What is needed is an exact copy of the lines in the listing below, from the one with "if String.eqb (WebhookSecret" up to and including the one with "StronglySorted newest_first rows", with no other lines.

[EXTRACTED ENTRIES Boundary: Start]

(* ===== verification/Schema.v ===== *)
(** * migrations/: the schema and its migrations

    The statements of the migration files as data, what each does to a schema,
    and the files, up and down, in their order.  A schema then says which
    contents of the tables it admits: types, [NOT NULL], [CHECK], keys and
    references. *)

From S2P Require Import Prelude GoStrings Uuid GoTime World.

(** ** Schemas *)

Inductive sql_type := TUuid | TBytea | TText | TJsonb | TTimestamptz | TInt.

Record column := Column {
  col_name : string;
  col_type : sql_type;
  col_not_null : bool;
  col_default : option string
}.

Inductive table_constraint :=
| PrimaryKey (col : string)
| Unique (cols : list string)
| References (col table ref : string)     (** [ON DELETE CASCADE] *)
| CheckIn (col : string) (values : list string).

Record table := Table {
  tb_columns : list column;
  tb_constraints : list table_constraint
}.

Inductive index_filter := Always | WhereNull (col : string) | WhereIs (col value : string).

(** Columns with their direction, descending or not. *)
Record index := Index {
  ix_table : string;
  ix_columns : list (string * bool);
  ix_where : index_filter
}.

(** In the order of their creation. *)
Record schema := Schema {
  sc_tables : list (string * table);
  sc_indexes : list (string * index)
}.

Definition empty_schema : schema := Schema [] [].

#[export] Instance sql_type_eq_dec : EqDecision sql_type.
Proof. solve_decision. Defined.
#[export] Instance column_eq_dec : EqDecision column.
Proof. solve_decision. Defined.
#[export] Instance table_constraint_eq_dec : EqDecision table_constraint.
Proof. solve_decision. Defined.
#[export] Instance table_eq_dec : EqDecision table.
Proof. solve_decision. Defined.
#[export] Instance index_filter_eq_dec : EqDecision index_filter.
Proof. solve_decision. Defined.
#[export] Instance index_eq_dec : EqDecision index.
Proof. solve_decision. Defined.
#[export] Instance schema_eq_dec : EqDecision schema.
Proof. solve_decision. Defined.
(* ===== verification/WebhookService.v ===== *)
(** * internal/webhook/service.go: POST /webhook

    The handler from the raw request to the response, and the transaction that
    records an event: citizen, notification and outbox row together. *)

From S2P Require Import Prelude GoTime Json Uuid Identity Payload World Repo Http.

Record Service := NewService { svc_secret : string; svc_pepper : string }.

(** [body.go] *)
Definition writeWebhookError (e : body_error) : response :=
  match e with
  | errBodyTooLarge => c_error StatusRequestEntityTooLarge "payload_too_large"
  | ReadError _ => invalid_request
  end.

Section service.
Context `{UuidText} `{Postgres}.

(** A repository call inside a function that returns plain errors. *)
Definition db {A} (m : M A) : ST (result string A) :=
  r ← (m : ST (result db_error A));
  mret (match r with Ok a => Ok a | Err e => Err (db_error_text e) end).

Definition insert_params (s : Service) (p : EventPayload) (srcTS : time) : WebhookInsertParams :=
  {| wp_Fingerprint := CitizenFingerprint (svc_pepper s) (CPF p);
     wp_ChamadoID := ChamadoID p; wp_Title := Titulo p; wp_Body := Descricao p;
     wp_IdempotencyKey := IdempotencyKey p; wp_StatusAnterior := StatusAnterior p;
     wp_StatusNovo := StatusNovo p; wp_EventType := Tipo p;
     wp_SourceTimestamp := Some srcTS |}.

(** Between [Begin] and the deferred rollback. *)
Definition persist_tx (s : Service) (p : EventPayload) (srcTS : time) : ST (result string bool) :=
  db Begin ;;?
  r <-? db (InsertNotificationIdempotent (insert_params s p srcTS)) ;;
  let '(inserted, citizenID, nid) := r in
  (if (inserted : bool) then
     now ← time_Now;
     match OutboxPayloadJSON nid p now with
     | Err e => fail e
     | Ok payload => db (InsertOutbox citizenID nid payload)
     end
   else ok tt) ;;?
  db Commit ;;?
  ok inserted.

Definition persist (s : Service) (p : EventPayload) : ST (result string bool) :=
  match ParsedTimestamp p with
  | None => fail "parsing time"
  | Some srcTS => defer_rollback (persist_tx s p srcTS)
  end.

Definition ok_response : response := c_JSON StatusOK [("ok", JBool true)].
Definition duplicate_response : response :=
  c_JSON StatusOK [("ok", JBool true); ("duplicate", JBool true)].

(** From the verified body on. *)
Definition handle_verified (s : Service) (body sigHeader : string) : ST response :=
  match unmarshalStrictJSON body empty_payload with
  | None => mret invalid_request
  | Some p =>
      let '(p, err) := Validate p in
      match err with
      | Some _ => mret invalid_request
      | None =>
          r ← persist s p;
          match r with
          | Err e =>
              _ ← InsertWebhookDLQ body sigHeader "persist_failed" e;
              mret internal_error
          | Ok false => mret duplicate_response
          | Ok true => mret ok_response
          end
      end
  end.

Definition HandlePOST (s : Service) (rq : request) : ST response :=
  match readLimitedBody (rq_body rq) maxWebhookBodyBytes with
  | Err e => mret (writeWebhookError e)
  | Ok body =>
      let sigHeader := rq_header rq "X-Signature-256" in
      match VerifySignature body (svc_secret s) sigHeader with
      | Some ErrMissingSignature | Some ErrInvalidSignature => mret unauthorized
      | Some _ => mret internal_error
      | None => handle_verified s body sigHeader
      end
  end.
End service.
(* ===== verification/Server.v ===== *)
(** * The server: routing, readiness, WebSocket handshake, start and stop

    [internal/httpapi/router.go] and [ws.go], [internal/telemetry],
    [internal/db], [internal/rdb] and [cmd/server/main.go]. *)

From S2P Require Import Prelude GoStrings GoTime Json Uuid World Repo Http Integrations.
From S2P Require Import WebhookService Auth HttpApi WsBus Notify Config Upstream Migrate.

(** What a route does with a request: answer it, or hand the connection over
    to a WebSocket client. *)
Inductive reply :=
| Reply (r : response)
| Upgrade (citizenID : uuid) (params : client_params).

Definition endpoint : Type := request → ST reply.

Definition answers (f : request → ST response) : endpoint :=
  λ rq, r ← f rq; mret (Reply r).

Definition answer_pure (f : request → response) : endpoint := λ rq, mret (Reply (f rq)).

(** [github.com/gin-gonic/gin]: where a router with these routes mounted takes
    a request: to one of them, with the values of its parameters, to the path
    with or without a trailing slash, or nowhere. *)
Inductive routing :=
| Routed (i : nat) (params : string → string)
| Redirected (r : response)
| Unrouted.

Class Gin := { gin_route : list (string * string) → string → string → routing }.

Definition with_params (params : string → string) (rq : request) : request :=
  Request (rq_header rq) (rq_query rq) params (rq_body rq).

(** ** Health checks of the pool and of Redis *)

Definition ping_outcome (f : fault) : option string :=
  match f with Fine => None | Failed m | Lost m => Some m end.

Definition pool_Ping : ST (option string) := λ w, let '(w', f) := next_fault w in (w', ping_outcome f).

Definition redis_Ping : ST (option string) :=
  λ w, match w_redis w with
       | [] => (w, None)
       | f :: fs => (with_redis fs w, ping_outcome f)
       end.

(** ** router.go *)

Record Deps := {
  dp_Pool : bool;                       (** is the pool set? *)
  dp_Redis : bool;
  dp_Webhook : option Service;
  dp_AuthJWT : option AuthConfig;       (** the middleware's parameters *)
  dp_Hub : bool;
  dp_JWTSecret : string;
  dp_CPFPepper : string;
  dp_JWTIssuer : string;
  dp_JWTAudience : string;
  dp_WSWriteTimeout : duration;
  dp_WSPingInterval : duration;
  dp_WSPongWait : duration;
  dp_WSReadLimit : Z;
  dp_Chamados : option ChamadosClient;
  dp_Mapas : option MapasClient
}.

Section server.
Context `{UuidText} `{Postgres} `{Jwt} `{Gobreaker} `{Unicode}.

Definition stub501 : request → response :=
  λ _, c_JSON StatusNotImplemented
         [("message", JStr "not implemented"); ("status", JStr "phase_1_stub")].

Definition not_ready (k v : string) : response :=
  c_JSON StatusServiceUnavailable [("status", JStr "unavailable"); (k, JStr v)].

Definition readyHandler (deps : option Deps) : request → ST response :=
  λ _,
    match deps with
    | None => mret (not_ready "reason" "missing dependencies")
    | Some d =>
        if negb (dp_Pool d) || negb (dp_Redis d)
        then mret (not_ready "reason" "missing dependencies")
        else
          e ← pool_Ping;
          match e with
          | Some m => mret (not_ready "db" m)
          | None =>
              e ← redis_Ping;
              match e with
              | Some m => mret (not_ready "redis" m)
              | None => mret (c_JSON StatusOK [("status", JStr "ready")])
              end
          end
    end.

(** ** ws.go *)

Definition ws_auth (d : Deps) : AuthConfig :=
  {| au_jwtSecret := dp_JWTSecret d; au_cpfPepper := dp_CPFPepper d;
     au_wantIssuer := dp_JWTIssuer d; au_wantAudience := dp_JWTAudience d |}.

Definition ws_ready (d : Deps) : bool :=
  dp_Pool d && dp_Hub d && negb (String.eqb (dp_JWTSecret d) "")
  && negb (String.eqb (dp_CPFPepper d) "").

(** Up to the upgrade; a failed upgrade is answered by the library. *)
Definition handleWS (deps : option Deps) : endpoint :=
  λ rq,
    match deps with
    | None => mret (Reply (c_error StatusServiceUnavailable "unavailable"))
    | Some d =>
        if negb (ws_ready d) then mret (Reply (c_error StatusServiceUnavailable "unavailable"))
        else
          match BearerFromRequest rq with
          | None => mret (Reply unauthorized)
          | Some raw =>
              r ← ResolveCitizenFromToken (ws_auth d) raw;
              match r with
              | Err ErrUnauthorized => mret (Reply unauthorized)
              | Err (AuthDbError _) => mret (Reply internal_error)
              | Ok None => mret (Reply unauthorized)
              | Ok (Some id) =>
                  mret (Upgrade id (NewClient_params (dp_WSWriteTimeout d) (dp_WSPingInterval d)
                                      (dp_WSPongWait d) (dp_WSReadLimit d)))
              end
          end
    end.

(** ** Routes *)

Abbreviation route := (string * string * endpoint)%type.

(** The routes behind [grp.Use(auth, touch)]. *)
Definition citizen_routes (d : Deps) (auth : AuthConfig) : list route :=
  let guarded (h : handler) : endpoint := answers (authenticated auth h) in
  [("GET", "/notifications/unread-count", guarded handleUnreadCount);
   ("PATCH", "/notifications/read-all", guarded (handleMarkAllRead (dp_Chamados d)));
   ("GET", "/notifications/:id", guarded handleGetNotification);
   ("GET", "/notifications", guarded handleListNotifications);
   ("PATCH", "/notifications/:id/read", guarded (handleMarkRead (dp_Chamados d)));
   ("GET", "/citizens/me", guarded handleCitizenMe);
   ("POST", "/devices", guarded (handleRegisterDevice));
   ("DELETE", "/devices", guarded handleDeleteDevice);
   ("GET", "/chamados/:chamado_id/summary", guarded (handleChamadosSummary (dp_Chamados d)));
   ("GET", "/mapas/status", guarded (handleMapasStatus (dp_Mapas d)))].

Definition stub_routes : list route :=
  [("GET", "/notifications", answer_pure stub501);
   ("PATCH", "/notifications/:id/read", answer_pure stub501);
   ("GET", "/notifications/unread-count", answer_pure stub501);
   ("PATCH", "/notifications/read-all", answer_pure stub501);
   ("GET", "/notifications/:id", answer_pure stub501);
   ("GET", "/citizens/me", answer_pure stub501);
   ("POST", "/devices", answer_pure stub501);
   ("DELETE", "/devices", answer_pure stub501);
   ("GET", "/chamados/:chamado_id/summary", answer_pure stub501);
   ("GET", "/mapas/status", answer_pure stub501)].

Definition webhook_endpoint (deps : option Deps) : endpoint :=
  match deps with
  | Some d => match dp_Webhook d with
              | Some s => answers (HandlePOST s)
              | None => answer_pure stub501
              end
  | None => answer_pure stub501
  end.

Definition api_routes (deps : option Deps) : list route :=
  match deps with
  | Some d =>
      match dp_Pool d, dp_AuthJWT d with
      | true, Some auth => citizen_routes d auth
      | _, _ => stub_routes
      end
  | None => stub_routes
  end.

Definition httpapi_Register (deps : option Deps) : list route :=
  [("GET", "/health", answer_pure (λ _, c_JSON StatusOK [("status", JStr "ok")]));
   ("GET", "/ready", answers (readyHandler deps));
   ("POST", "/webhook", webhook_endpoint deps)]
  ++ api_routes deps
  ++ [("GET", "/ws", handleWS deps)].

(** Everything [main] mounts on its router: the local stubs, when enabled,
    then the API. *)
Definition server_routes (stubs : bool) (contentLength : Z) (deps : Deps) : list route :=
  ((λ r, (r.1.1, r.1.2, answer_pure r.2)) <$> upstream_Register stubs contentLength)
  ++ httpapi_Register (Some deps).

(** [router.NoRoute] *)
Definition no_route : endpoint := answer_pure (λ _, c_error StatusNotFound "not_found").

Definition router_serve `{Gin} (routes : list route) (method path : string) : endpoint :=
  match gin_route routes.*1 method path with
  | Routed i params =>
      match routes !! i with
      | Some r => λ rq, r.2 (with_params params rq)
      | None => no_route
      end
  | Redirected r => answer_pure (λ _, r)
  | Unrouted => no_route
  end.

Definition server_serve `{Gin} (stubs : bool) (contentLength : Z) (deps : Deps)
    (method path : string) : endpoint :=
  router_serve (server_routes stubs contentLength deps) method path.
End server.

(** ** internal/telemetry *)

Definition default_service_name : string := "desafio-backend".

Inductive propagator := TraceContext | Baggage.

(** The tracer provider and the propagators that were made the process's. *)
Record tracing := { tr_service : string; tr_propagators : list propagator }.

(** [None]: the defaults, which do nothing, stay. *)
Definition telemetry_Init (serviceName tracesExporter : string) (res_err exp_err : option string)
  : result string (option tracing) :=
  if EqualFold (TrimSpace tracesExporter) "none" then Ok None
  else
    let serviceName := if String.eqb serviceName "" then default_service_name else serviceName in
    match res_err, exp_err with
    | Some e, _ | None, Some e => Err e
    | None, None => Ok (Some {| tr_service := serviceName; tr_propagators := [TraceContext; Baggage] |})
    end.

(** ** internal/db and internal/rdb *)

Record pool_config := { pc_url : string; pc_MaxConns : Z; pc_ConnectTimeout : duration }.

(** Parsing, opening and the first ping, each with its error if any. *)
Definition db_Connect (parse_err new_err ping_err : option string) (databaseURL : string)
  : result string pool_config :=
  match parse_err, new_err, ping_err with
  | Some e, _, _ => Err ("parse database url: " +:+ e)
  | None, Some e, _ | None, None, Some e => Err e
  | None, None, None =>
      Ok {| pc_url := databaseURL; pc_MaxConns := 8; pc_ConnectTimeout := 5 * Second |}
  end.

Definition rdb_Connect (ping_err : option string) (addr : string) : result string string :=
  match ping_err with
  | Some e => Err ("redis ping: " +:+ e)
  | None => Ok addr
  end.

(** ** cmd/server/main.go *)

(** What the outside answers during start-up, in order. *)
Record startup_env := {
  en_resource : option string;   (** telemetry resource *)
  en_exporter : option string;
  en_iofs : option string;       (** opening the embedded migrations *)
  en_db_parse : option string;
  en_db_new : option string;
  en_db_ping : option string;
  en_redis_ping : option string
}.

Record app := {
  ap_worker : Worker;
  ap_deps : Deps;
  ap_stubs : bool;
  ap_pool : pool_config;
  ap_redis : string;
  ap_telemetry : option tracing
}.

Definition main_mapas (cfg : Config) : option MapasClient :=
  if String.eqb (TrimSpace (MapasAPIBaseURL cfg)) "" then None
  else NewMapasClient (MapasAPIBaseURL cfg) (HTTPClientTimeout cfg).

Definition main_worker (cfg : Config) : Worker :=
  {| wk_Push := NewPushHTTPClient (PushWebhookURL cfg) (HTTPClientTimeout cfg);
     wk_BatchSize := OutboxBatchSize cfg; wk_PollInterval := OutboxPollInterval cfg;
     wk_MaxAttempts := OutboxMaxAttempts cfg; wk_BackoffBase := OutboxBackoffBase cfg |}.

Definition main_deps (cfg : Config) : Deps :=
  {| dp_Pool := true; dp_Redis := true;
     dp_Webhook := Some (NewService (WebhookSecret cfg) (CPFPepper cfg));
     dp_AuthJWT := Some {| au_jwtSecret := JWTSecret cfg; au_cpfPepper := CPFPepper cfg;
                           au_wantIssuer := JWTIssuer cfg; au_wantAudience := JWTAudience cfg |};
     dp_Hub := true; dp_JWTSecret := JWTSecret cfg; dp_CPFPepper := CPFPepper cfg;
     dp_JWTIssuer := JWTIssuer cfg; dp_JWTAudience := JWTAudience cfg;
     dp_WSWriteTimeout := WSWriteTimeout cfg; dp_WSPingInterval := WSPingInterval cfg;
     dp_WSPongWait := WSPongWait cfg; dp_WSReadLimit := WSReadLimit cfg;
     dp_Chamados := NewChamadosClient (ChamadosAPIBaseURL cfg) (HTTPClientTimeout cfg);
     dp_Mapas := main_mapas cfg |}.

Section main.
Context `{Unicode} `{Migrator}.

Definition migrate_error_text (e : migrate_error) : string :=
  match e with
  | ErrNoChange => "no change"
  | ErrNilVersion => "no migration"
  | MigrateError m => m
  end.

(** [Err] is [log.Fatal]'s message; the database has been migrated or not. *)
Definition main (cfg : Config) (env : startup_env) (st : store) : store * result string app :=
  if String.eqb (WebhookSecret cfg) "" || String.eqb (CPFPepper cfg) ""
  then (st, Err "WEBHOOK_SECRET and CPF_PEPPER must be set (see .env.example)")
  else if String.eqb (JWTSecret cfg) ""
  then (st, Err "JWT_SECRET must be set (see .env.example)")
  else
    match telemetry_Init (OTELServiceName cfg) (OTELTracesExporter cfg)
            (en_resource env) (en_exporter env) with
    | Err e => (st, Err ("telemetry: " +:+ e))
    | Ok tele =>
        let '(st, up) := Up (en_iofs env) (DatabaseURL cfg) st in
        (st,
         match up with
         | Some e => Err ("migrations: " +:+ migrate_error_text e)
         | None =>
             match db_Connect (en_db_parse env) (en_db_new env) (en_db_ping env)
                     (DatabaseURL cfg) with
             | Err e => Err ("database: " +:+ e)
             | Ok pool =>
                 match rdb_Connect (en_redis_ping env) (RedisAddr cfg) with
                 | Err e => Err ("redis: " +:+ e)
                 | Ok redis =>
                     Ok {| ap_worker := main_worker cfg; ap_deps := main_deps cfg;
                           ap_stubs := InternalUpstreamStubs cfg; ap_pool := pool;
                           ap_redis := redis; ap_telemetry := tele |}
                 end
             end
         end)
    end.
End main.

(** ** waitShutdown *)

Inductive shutdown_step := CancelRoot | CloseHub | ServerShutdown (timeout : duration).

Definition waitShutdown (has_cancel has_hub : bool) : list shutdown_step :=
  (if has_cancel then [CancelRoot] else []) ++ (if has_hub then [CloseHub] else [])
  ++ [ServerShutdown (10 * Second)].
(** C29: a listing is the requested slice of the citizen's own notifications,
    newest first (ties by id), with their total number. *)
Theorem list_is_sorted_slice cid rq w limit offset
  (Hpage : parsePagination rq = Ok (limit, offset)) (Hfaults : w_faults w = []) :
  let rows := sorted_rows cid (w_db w) in
  (handleListNotifications (Some (Some cid)) rq w).2
  = c_JSON_or_empty StatusOK
      (items ← mapM row_json
                 (notification_row <$> take (Z.to_nat limit) (drop (Z.to_nat offset) rows));
       Some (list_json items limit offset (Z.of_nat (length rows))))
  ∧ StronglySorted newest_first rows
  ∧ rows ≡ₚ map_to_list (own cid (w_db w)).
Proof.
  cbv zeta. split; [|split; [apply sorted_rows_sorted|
    by rewrite sorted_rows_perm, citizen_rows_own_list]].
  unfold handleListNotifications. rewrite Hpage. cbv beta iota.
  change (CitizenID (Some (Some cid))) with (Some cid). cbv iota.
  unfold ListNotificationsByCitizen, ebind, mbind, ST_bind.
  rewrite pool_sql_fine by done. cbv beta iota zeta. rewrite pool_sql_fine by done. simpl.
  rewrite list_page_slice. unfold count_rows.
  by rewrite (Permutation_length (sorted_rows_perm cid (w_db w))).
Qed.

[EXTRACTED ENTRIES Boundary: End]

__EXERCISE SOLUTION__:
  if String.eqb (WebhookSecret cfg) "" || String.eqb (CPFPepper cfg) ""
  then (st, Err "WEBHOOK_SECRET and CPF_PEPPER must be set (see .env.example)")
  else if String.eqb (JWTSecret cfg) ""
  then (st, Err "JWT_SECRET must be set (see .env.example)")
  else
    match telemetry_Init (OTELServiceName cfg) (OTELTracesExporter cfg)
            (en_resource env) (en_exporter env) with
    | Err e => (st, Err ("telemetry: " +:+ e))
    | Ok tele =>
        let '(st, up) := Up (en_iofs env) (DatabaseURL cfg) st in
        (st,
         match up with
         | Some e => Err ("migrations: " +:+ migrate_error_text e)
         | None =>
             match db_Connect (en_db_parse env) (en_db_new env) (en_db_ping env)
                     (DatabaseURL cfg) with
             | Err e => Err ("database: " +:+ e)
             | Ok pool =>
                 match rdb_Connect (en_redis_ping env) (RedisAddr cfg) with
                 | Err e => Err ("redis: " +:+ e)
                 | Ok redis =>
                     Ok {| ap_worker := main_worker cfg; ap_deps := main_deps cfg;
                           ap_stubs := InternalUpstreamStubs cfg; ap_pool := pool;
                           ap_redis := redis; ap_telemetry := tele |}
                 end
             end
         end)
    end.
End main.

(** ** waitShutdown *)

Inductive shutdown_step := CancelRoot | CloseHub | ServerShutdown (timeout : duration).

Definition waitShutdown (has_cancel has_hub : bool) : list shutdown_step :=
  (if has_cancel then [CancelRoot] else []) ++ (if has_hub then [CloseHub] else [])
  ++ [ServerShutdown (10 * Second)].
(** C29: a listing is the requested slice of the citizen's own notifications,
    newest first (ties by id), with their total number. *)
Theorem list_is_sorted_slice cid rq w limit offset
  (Hpage : parsePagination rq = Ok (limit, offset)) (Hfaults : w_faults w = []) :
  let rows := sorted_rows cid (w_db w) in
  (handleListNotifications (Some (Some cid)) rq w).2
  = c_JSON_or_empty StatusOK
      (items ← mapM row_json
                 (notification_row <$> take (Z.to_nat limit) (drop (Z.to_nat offset) rows));
       Some (list_json items limit offset (Z.of_nat (length rows))))
  ∧ StronglySorted newest_first rows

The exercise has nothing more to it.